Dalam sebuah pernyataan kepada ABC, Holmesglen Institute mengatakan materi kuliah tersebut "tidak pantas". Materi kuliah tersebut juga sudah diunggah ke portal online siswa, tapi belum disampaikan dalam mata kuliah. Mereka akhirnya memutuskan menghapusnya setelah penyelidikan atas keluhan Tayeba.

"Kami telah memanggil yang dilaporkan untuk mengakuinya dan mengeluarkan permintaan maaf atas apa yang telah dilakukan ," kata pernyataan itu.

"Para dosen yang terlibat untuk sementara dihentikan dari kegiatan mengajar sampai investigasi selesai."

 

Tayeba mengaku dirinya berani mengangkat masalah ini karena khawatir mahasiswa Muslim lainnya mungkin, atau bahkan sudah, "menutup mulut mereka" oleh pandangan-pandangan yang dianggapnya negatif, yang dilontarkan mahasiswa lain atas nama "kebebasan berpendapat".

"Ini bukan tentang kebebasan berbicara atau mencoba mengawasi apa yang orang-orang katakan," katanya.

"Saya pikir ini lebih soal masalah dosen yang mempublikasikan materi yang menyebarkan ketakutan secara online, yang tidak memiliki bukti, serta faktanya bahwa ini tak sepantasnya diucapkan oleh seorang dose.

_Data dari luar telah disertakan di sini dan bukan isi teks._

Lemma trimComponent_kept seg : kept seg = true → trimComponent seg = Some seg.
Proof.
  unfold kept, trimComponent. destruct (isAllDots seg) eqn:Ed; [done|]. cbn [orb].
  destruct seg as [|c seg _] using rev_ind; [done|]. rewrite last_snoc, TrimRight_snoc. intros Hc%negb_true_iff.
  unfold byte_in. cbn [existsb]. rewrite orb_false_r, Hc. by destruct seg.
Qed.

Lemma trimComponent_result seg x : trimComponent seg = Some x → kept x = true.
Proof.
  unfold trimComponent. destruct (isAllDots seg) eqn:Ed; [by intros [= <-]; unfold kept; rewrite Ed|].
  destruct (_ =s []) eqn:Et; [done|]. intros [= <-]. clear Et Ed. unfold kept. apply orb_true_iff. right.
  induction seg as [|c seg IH] using rev_ind; [done|]. rewrite TrimRight_snoc.
  destruct (byte_in c _) eqn:Ec; [done|]. rewrite last_snoc. unfold byte_in in Ec. cbn [existsb] in Ec.
  rewrite orb_false_r in Ec. by rewrite Ec.
Qed.

Lemma hasTrimmableComponent_eq data :
  hasTrimmableComponent data = Done (existsb (λ seg, negb (kept seg)) (Split data slash)).
Proof.
  unfold hasTrimmableComponent. rewrite eachComponent_eq. match goal with |- foldM ?b _ _ = _ => set (body := b) end.
  assert (∀ segs found, foldM body segs found = Done (found || existsb (λ seg, negb (kept seg)) segs)) as H; [|by rewrite H].
  intros segs. induction segs as [|seg segs IH]; intros found; cbn [foldM existsb]; [by rewrite orb_false_r|].
  destruct found; [exact (IH true)|]. assert (body false seg = Done (negb (kept seg))) as ->.
  { unfold body, kept. destruct (isAllDots seg) eqn:Ed; [done|]. cbn [negb orb].
    destruct (index_last seg) as (c & -> & ->); [by intros ->|]. cbn [mbind run_bind]. by rewrite negb_involutive. }
  exact (IH _).
Qed.

Lemma strip_loop segs : ∀ done,
  foldM (λ '(buf, wroteAny) seg,
    let write seg := Done (buf ++ (if wroteAny : bool then [slash] else []) ++ seg, true) in
    if negb (isAllDots seg) then
      let trimmed := TrimRight seg [0x2e; 0x20] in
      if trimmed =s [] then Done (buf, wroteAny) else write trimmed
    else write seg) segs (Join done slash, negb (length done =? 0)%nat) =
  let l := done ++ omap trimComponent segs in Done (Join l slash, negb (length l =? 0)%nat).
Proof.
  induction segs as [|seg segs IH]; intros done; [by rewrite app_nil_r|]. cbv zeta in *. cbn [foldM omap list_omap].
  assert (∀ x, (Join done slash ++ (if negb (length done =? 0)%nat then [slash] else []) ++ x, true) =
    (Join (done ++ [x]) slash, negb (length (done ++ [x]) =? 0)%nat)) as Hw.
  { intros x. rewrite length_app. cbn [length]. rewrite Nat.add_1_r. cbn [Nat.eqb negb]. f_equal.
    destruct done as [|y done]; [done|]. by rewrite Join_snoc. }
  destruct (trimComponent seg) as [x|] eqn:Et; unfold trimComponent in Et; destruct (isAllDots seg); cbn [negb]; try discriminate Et;
    [injection Et as <-|destruct (TrimRight seg _ =s []); [discriminate Et|injection Et as <-]|
     destruct (TrimRight seg _ =s []); [|discriminate Et]]; rewrite ?Hw; cbn [mbind run_bind]; rewrite IH; rewrite <- ?app_assoc; done.
Qed.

Kampanye anti-Islam dikutip kuliah

Slide yang ditampilkan sebagai bahan kuliah tersebut rencananya akan disampaikan dalam topik "mengelola keanekaragaman dalam lingkungan budaya yang kompeten", yang merupakan bagian dari program sertifikasi di bidang pekerja anak muda dan alkohol serta rokok.

Dalam slide tersebut yang berjudul "Most Muslim Is Peace", sebuah tautan YouTube membawa para mahasiswa ke sebuah video yang diterbitkan tahun 2017, dan menampilkan aktivis anti-Islam terkemuka Brigitte Gabriel.

Brigitte adalah pendiri ACT For America, sebuah organisasi yang oleh banyak kritikus, seperti Southern Poverty Law Centre, sebagai kelompok yang menyebarkan kebencian dan organisasi anti-Muslim terbesar AS.

Perempuan tersebut pernah tmenulis jika "di dunia Muslim, mayoritasnya adalah ekstrem". Ia juga sudah sering dituduh menyebarkan pandangan menyimpang tentang Islam.

 

Dalam video yang tersebar secara online, Brigitte mengklaim badan intelijen di seluruh dunia memperkirakan Muslim "radikal" berjumlah antara 15 hingga 25 persen.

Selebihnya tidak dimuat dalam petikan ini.